Our schools don’t give enough attention to social studies.  The social studies department at Emmaus High School has been cut by more than 10% over the last decade (from 22 teachers in 2009 to 19.5 today).  And the district’s current remote learning plan has middle and high school students spending only one hour a week on social studies– 40-50% less than they are spending on math and language arts.  

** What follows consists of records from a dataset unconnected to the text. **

(** C37. getdents writes to no address outside the user's buffer: whatever is not
    disturbed by writes inside it is as before when the call returns, and the
    count returned is -1 or between 0 and the size of the buffer. *)
Theorem sys_getdents_in_buffer I arg e bytes k k1 r k' : let a := decode L_getdents bytes in
  copy_from_user arg (size_of L_getdents) k = Ok (e, bytes) k1 -> I k1 -> undisturbed I (ga_dirp a) (ga_dirp a + ga_count a) ->
  0 < sizeof_dirent -> 0 <= ga_dirp a -> 0 <= ga_count a < 2147483648 -> ga_dirp a + ga_count a < 4294967296 ->
  sys_getdents arg k = Ok r k' -> I k' /\ (r = -1 \/ 0 <= r <= ga_count a).
Proof.
  intros a E Hk Hu Hs Hd Hc Hend. assert (decode L_getdents bytes = a) as Ea by done. clearbody a.
  unfold sys_getdents, get_args. rewrite bind_assoc, (bind_ok _ _ _ _ _ E), ret_bind. cbn [fst snd]. rewrite Ea. intros Hr.
  replace (ga_count a) with (ga_dirp a + ga_count a - ga_dirp a) by lia. pose proof (Z.mul_div_le (ga_count a) sizeof_dirent Hs).
  apply (getdents_loop_in I _ _ (Z.to_nat (ga_count a / sizeof_dirent)) (ga_fd a) 0 k1); [exact Hu|done|done|done|lia|lia| |exact Hk|exact Hr]. rewrite Z2Nat.id, Z.mul_comm by (apply Z.div_pos; lia). lia.
Qed.
(** [String(value)] on a decoded value; [None] when it throws a [TypeError],
    which it does on an object with a key [toString] of its own, whose value
    cannot be called. An array is its elements joined by commas, [null] and
    [undefined] among them as the empty string. *)
Fixpoint ToString (value : json) : option jsstring :=
  match value with
  | JNull => Some (js "null")
  | JUndefined => Some (js "undefined")
  | JBool _ | JNumber _ | JString _ => Some (String_of value)
  | JArray items =>
      (fix join (l : list json) : option jsstring :=
         match l with
         | [] => Some []
         | element :: rest =>
             let text :=
               match element with
               | JNull | JUndefined => Some []
               | _ => ToString element
               end in
             match text, rest with
             | None, _ => None
             | Some text, [] => Some text
             | Some text, _ :: _ =>
                 match join rest with
                 | Some tail => Some (text ++ js "," ++ tail)
                 | None => None
                 end
             end
         end) items
  | JObject entries =>
      if bool_decide (js "toString" ∈ map fst entries) then None
      else Some (js "[object Object]")
  end.

(** [String(node.data.value ?? "N/A")] *)
Definition clickedValue (data : NodeData.t) : option jsstring :=
  match NodeData.value data with
  | JNull | JUndefined => Some (js "N/A")
  | value => ToString value
  end.

(** [handleNodeClick]. When [String] throws, the handler ends before it sets
    anything. *)
Definition handleNodeClick (st : AppState.t) (node : AppNode.t) : AppState.t :=
  let path := nodePathOf (AppNode.node node) in
  match clickedValue (Node.data (AppNode.node node)) with
  | None => st
  | Some value =>
      {| AppState.jsonInput := AppState.jsonInput st;
         AppState.jsonError := AppState.jsonError st;
         AppState.nodes := AppState.nodes st;
         AppState.edges := AppState.edges st;
         AppState.searchPath :=
           if truthy path then path else AppState.searchPath st;
         AppState.highlightedNodes := AppState.highlightedNodes st;
         AppState.isDarkMode := AppState.isDarkMode st;
         AppState.clickedNode := Some (path, value);
         AppState.searchMessage := AppState.searchMessage st |}
  end.
(** The body of the [try] of [cluster_articles]: the returned dict and
    the store after the commit. *)
Definition cluster_articles_body (min_articles : Z) (eps : Q) (min_samples : Z)
           (st : Store) : exc (pyval * Store) :=
  let articles := analyzed_articles st in
  if (Z.of_nat (length articles) <? min_articles)%Z
  then Ok (PyDict [status_of "insufficient_data";
                   (lit "article_count", py_nat (length articles));
                   (lit "cluster_count", PyInt 0)], st)
  else
    r <- get_article_embeddings st articles ;;
    let '(embeddings, article_ids) := r in
    if (Z.of_nat (length embeddings) <? min_articles)%Z
    then Ok (PyDict [status_of "insufficient_embeddings";
                     (lit "article_count", py_nat (length articles));
                     (lit "valid_embeddings", py_nat (length embeddings));
                     (lit "cluster_count", PyInt 0)], st)
    else
      labels <- dbscan eps min_samples embeddings ;;
      let n_clusters :=
        length (distinct labels) - (if existsb (Z.eqb (-1)) labels then 1 else 0) in
      let run_id := uuid4 in
      let '(st1, cluster_map) := create_clusters (distinct labels) run_id st [] in
      st2 <- create_memberships labels 0 article_ids cluster_map st1 ;;
      let st3 := name_clusters cluster_map st2 in
      Ok (PyDict [status_of "success";
                  (lit "run_id", PyStr run_id);
                  (lit "article_count", py_nat (length articles));
                  (lit "valid_embeddings", py_nat (length embeddings));
                  (lit "cluster_count", py_nat n_clusters);
                  (lit "noise_count", py_nat (count_occ Z.eq_dec labels (-1)%Z))],
          st3).
(** * luma-ai-mcp-server: the request/response translation layer

    A shallow embedding of [src/luma_ai_mcp_server/server.py]: the HTTP
    gateway [_make_luma_request] and the ten tool handlers, followed by the
    properties of the specification stated over them.

    Python values are a small inductive type; a [dict] is an association
    list in insertion order (the order is observable through [str()]).
    Handlers run in a state-and-exception monad whose state is the trace of
    observable effects (network attempts, pauses, log records). *)

From Stdlib Require Import String Ascii List ZArith Bool Lia.
From Stdlib Require Import Numbers.DecimalString.
Import ListNotations.
Open Scope string_scope.
Open Scope Z_scope.
Set Warnings "-register-all".

(** ** Python values *)

Module Py.

(** JSON-shaped Python values.  A float is carried by its [repr] text: the
    program never computes with floats, it only tests and prints them.  A
    text is the sequence of its code points, one [ascii] each, so the texts
    of the model are those of code points below 256. *)
Inductive pyval : Type :=
| PNone
| PBool (b : bool)
| PInt (z : Z)
| PFloat (repr : string)
| PStr (s : string)
| PList (l : list pyval)
| PDict (d : list (string * pyval)).

Definition dict : Type := list (string * pyval).

(** The line feed, the double quote and the characters [repr] treats apart. *)
Definition LF : ascii := "010"%char.
Definition TAB : ascii := "009"%char.
Definition CR : ascii := "013"%char.
Definition DQUOTE : ascii := "034"%char.
Definition SQUOTE : ascii := "039"%char.
Definition BACKSLASH : ascii := "092"%char.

Yet social studies– which includes history, government, economics, sociology, psychology, and more– is the central place for teaching and learning critical thinking and sound judgment.  And these are precisely the most important skills both our students and our community need right now.  We live in a world of rapidly expanding disinformation, propaganda, conspiracy theories, hate-fueled ideologies, and ignorant opinions masquerading as facts.  Social studies, with its emphasis on critical thinking and careful analysis, offers the most promise for combating these problems.

The consequences of a widespread lack of critical thinking skills is particularly direct and easy to see when it comes to the global pandemic we now face.  The inability of millions of Americans to recognize propaganda, conspiracy theories, ideological blindness, and outright lies has already contributed significantly to both the number of deaths and the duration of the crisis.  As Walter Lippman noted a generation ago, “there can be no liberty for a community which lacks the means by which to detect lies.”  In the shadow of COVID-19, we might add today that it isn’t just liberty that’s at stake.  

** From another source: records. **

(** The year of a minute is 1000 or more exactly from [YEAR_1000] on. *)
Lemma year_threshold (y m d hh mi ts : Z) :
  valid_date y m d -> 0 <= hh < 24 -> 0 <= mi < 60 ->
  minutes_since_epoch y m d hh mi = ts / 60000 ->
  1000 <= y <-> YEAR_1000 <= ts.
Proof.
  intros Hv Hh Hmi Hmin. pose proof (ymd2ord_in_year y m d Hv) as Ho.
  destruct Hv as ((Hy1 & Hy2) & _). unfold MINYEAR, MAXYEAR in *.
  unfold minutes_since_epoch, EPOCH_ORDINAL in Hmin. unfold YEAR_1000.
  assert (H1000 : _days_before_year 1000 = 364877) by reflexivity.
  split.
  - intros Hy. pose proof (days_before_year_mono 1000 y ltac:(lia)).
    Z.div_mod_to_equations. lia.
  - intros Hts. destruct (Z_lt_le_dec y 1000) as [Hlt|]; [exfalso|assumption].
    pose proof (days_before_year_mono (y + 1) 1000 ltac:(lia)).
    Z.div_mod_to_equations. lia.
Qed.

End Minutes.
(** C7. [complete()] gives the value [(0,1)] to every triple of
    [Q × Sigma × Q] that has none, adds nothing else, and keeps every entry
    the relation had; the result is total over [Q × Sigma × Q], and
    completing a relation that is total already (in particular a completed
    one) changes nothing. *)
Theorem complete_spec (Sigma : list ascii) (Q : list Z) (delta : gmap key TV) :
  (∀ q1 a q2, q1 ∈ Q → a ∈ Sigma → q2 ∈ Q → delta !! (q1, a, q2) = None →
     complete Sigma Q delta !! (q1, a, q2) = Some bot)
  ∧ (∀ q1 a q2, ¬ (q1 ∈ Q ∧ a ∈ Sigma ∧ q2 ∈ Q) → delta !! (q1, a, q2) = None →
     complete Sigma Q delta !! (q1, a, q2) = None)
  ∧ (∀ k v, delta !! k = Some v → complete Sigma Q delta !! k = Some v)
  ∧ total Sigma Q (complete Sigma Q delta)
  ∧ (total Sigma Q delta → complete Sigma Q delta = delta)
  ∧ complete Sigma Q (complete Sigma Q delta) = complete Sigma Q delta.
Proof.
  split_and!.
  - intros q1 a q2 ? ? ? Hk. rewrite complete_lookup, Hk.
    rewrite decide_True; [done|]. by apply elem_of_triples.
  - intros q1 a q2 Hn Hk. rewrite complete_lookup, Hk.
    rewrite decide_False; [done|]. by rewrite elem_of_triples.
  - intros k v Hk. by rewrite complete_lookup, Hk.
  - apply complete_total.
  - apply complete_of_total.
  - apply complete_of_total, complete_total.
Qed.

Lemma complete_spec_witness :
  complete Example5.Sigma Example5.Q Example5.delta0 !! (3, "a"%char, 1)
    = Some bot
  ∧ complete Example5.Sigma Example5.Q Example5.delta0 !! (4, "a"%char, 1)
    = None
  ∧ complete Example5.Sigma Example5.Q Example5.delta0 !! (0, "a"%char, 1)
    = Some (0.5, 0.6)%Q
  ∧ complete Example5.Sigma Example5.Q Example5.delta = Example5.delta.
Proof.
  destruct (complete_spec Example5.Sigma Example5.Q Example5.delta0)
    as (Hnew & Hout & Hold & Htot & _ & _).
  destruct (complete_spec Example5.Sigma Example5.Q Example5.delta)
    as (_ & _ & _ & _ & Hid & _).
  split_and!.
  - apply Hnew; by_compute.
  - apply Hout; [|by_compute]. intros [Hin _]. revert Hin. by_compute.
  - apply Hold. by_compute.
  - apply Hid, Htot.
Defined.

(** ** The extended transition function *)

Lemma for_in_ok {A S} (f : S → A → S) (l : list A) (body : A → S → result S) s :
  (∀ x s, x ∈ l → body x s = Ok (f s x)) →
  for_in l body s = Ok (foldl f s l).
Proof.
  revert s. induction l as [|x l IH]; intros s Hbody; [done|].
  cbn. rewrite Hbody by left. cbn. apply IH.
  intros ???. apply Hbody. by right.
Qed.

Section Deltastar.
Variables (Sigma : list ascii) (Q : list Z) (delta : gmap key TV).
Hypothesis delta_total : total Sigma Q delta.

Lemma delta_get_total q1 a r :
  q1 ∈ Q → a ∈ Sigma → r ∈ Q →
  delta_get delta (q1, a, r) = Ok (entry delta q1 a r).
Proof.
  intros H1 Ha Hr. unfold delta_get, entry.
  by destruct (delta_total q1 a r H1 Ha Hr) as [v ->].
Qed.

Lemma deltastar_refines w : ∀ q1 q2,
  q1 ∈ Q → word_over Sigma w →
  deltastar Q delta q1 w q2 = Ok (deltastar_spec Q (entry delta) q1 w q2).
Proof.
  induction w as [|a w IH]; intros q1 q2 H1 Hw; [done|].
  destruct Hw as [Ha Hw]. cbn [deltastar deltastar_spec].
  apply for_in_ok. intros r result Hr.
  rewrite delta_get_total by done. cbn.
  by rewrite IH.
Qed.
End Deltastar.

I find no small amount of irony then that social studies– the very subject which holds the most promise for alleviating addressing these issues– continues to take a back seat to other subjects during this crisis.

And this is why I challenge the conventional wisdom that math and language arts should form the foundation of 21st century teaching.  “The Three Rs” (reading, writing, and arithmetic) may have been enough in the 19th century, when universal public education first emerged in America.  But today’s students need to do more than just dabble in other subjects if they are going to have any chance of navigating the increasingly complex world in which we now live.  Social studies provides students critical thinking skills to analyze new information, synthesize different kinds of knowledge, understand facts, evaluate opinions, and reason with clarity, accuracy, precision, depth, breadth, and fairness.  These things need to be at the core of the education experience we provide to our students, not the periphery.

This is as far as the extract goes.